▶ _Data extract_:

Lemma length_polled fds : length (polled err fds) = length fds.
Proof.
  unfold polled. pose proof (length_poll_ready fds).
  rewrite length_app, length_drop, length_fmap. lia.
Qed.

Lemma poll_ready_skip fds p : err p = IENONE → poll_ready err (fds ++ [p]) = poll_ready err fds.
Proof.
  intros Hp. unfold poll_ready. rewrite filter_app, filter_cons_False by (by intros []).
  by rewrite filter_nil, app_nil_r.
Qed.

Lemma poll_ready_take fds p :
  err p ≠ IENONE → poll_ready err (fds ++ [p]) = poll_ready err fds ++ [poll_done err p].
Proof.
  intros Hp. unfold poll_ready. rewrite filter_app, filter_cons_True by done. by rewrite filter_nil, fmap_app.
Qed.

(** One more entry that nothing has happened to. *)
Lemma polled_skip fds p rest :
  err p = IENONE → <[length fds := set_revents p 0]> (polled err fds ++ p :: rest)
    = polled err (fds ++ [p]) ++ rest.
Proof.
  intros Hp. pose proof (length_polled fds) as Hl. pose proof (length_poll_ready fds).
  rewrite insert_app_r_alt, Hl, Nat.sub_diag by lia. cbn.
  unfold polled. rewrite poll_ready_skip by done. rewrite fmap_app, drop_app_le by (rewrite length_fmap; lia).
  rewrite <-!app_assoc. do 2 f_equal. cbn. unfold poll_done. by rewrite Hp.
Qed.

▶ _Problem requirements_: Set out the complete listing exactly as shown.

▶ _Your solution_:
Lemma length_polled fds : length (polled err fds) = length fds.
Proof.
  unfold polled. pose proof (length_poll_ready fds).
  rewrite length_app, length_drop, length_fmap. lia.
Qed.

Lemma poll_ready_skip fds p : err p = IENONE → poll_ready err (fds ++ [p]) = poll_ready err fds.
Proof.
  intros Hp. unfold poll_ready. rewrite filter_app, filter_cons_False by (by intros []).
  by rewrite filter_nil, app_nil_r.
Qed.

Lemma poll_ready_take fds p :
  err p ≠ IENONE → poll_ready err (fds ++ [p]) = poll_ready err fds ++ [poll_done err p].
Proof.
  intros Hp. unfold poll_ready. rewrite filter_app, filter_cons_True by done. by rewrite filter_nil, fmap_app.
Qed.

(** One more entry that nothing has happened to. *)
Lemma polled_skip fds p rest :
  err p = IENONE → <[length fds := set_revents p 0]> (polled err fds ++ p :: rest)
    = polled err (fds ++ [p]) ++ rest.
Proof.
  intros Hp. pose proof (length_polled fds) as Hl. pose proof (length_poll_ready fds).
  rewrite insert_app_r_alt, Hl, Nat.sub_diag by lia. cbn.
  unfold polled. rewrite poll_ready_skip by done. rewrite fmap_app, drop_app_le by (rewrite length_fmap; lia).
  rewrite <-!app_assoc. do 2 f_equal. cbn. unfold poll_done. by rewrite Hp.
Qed.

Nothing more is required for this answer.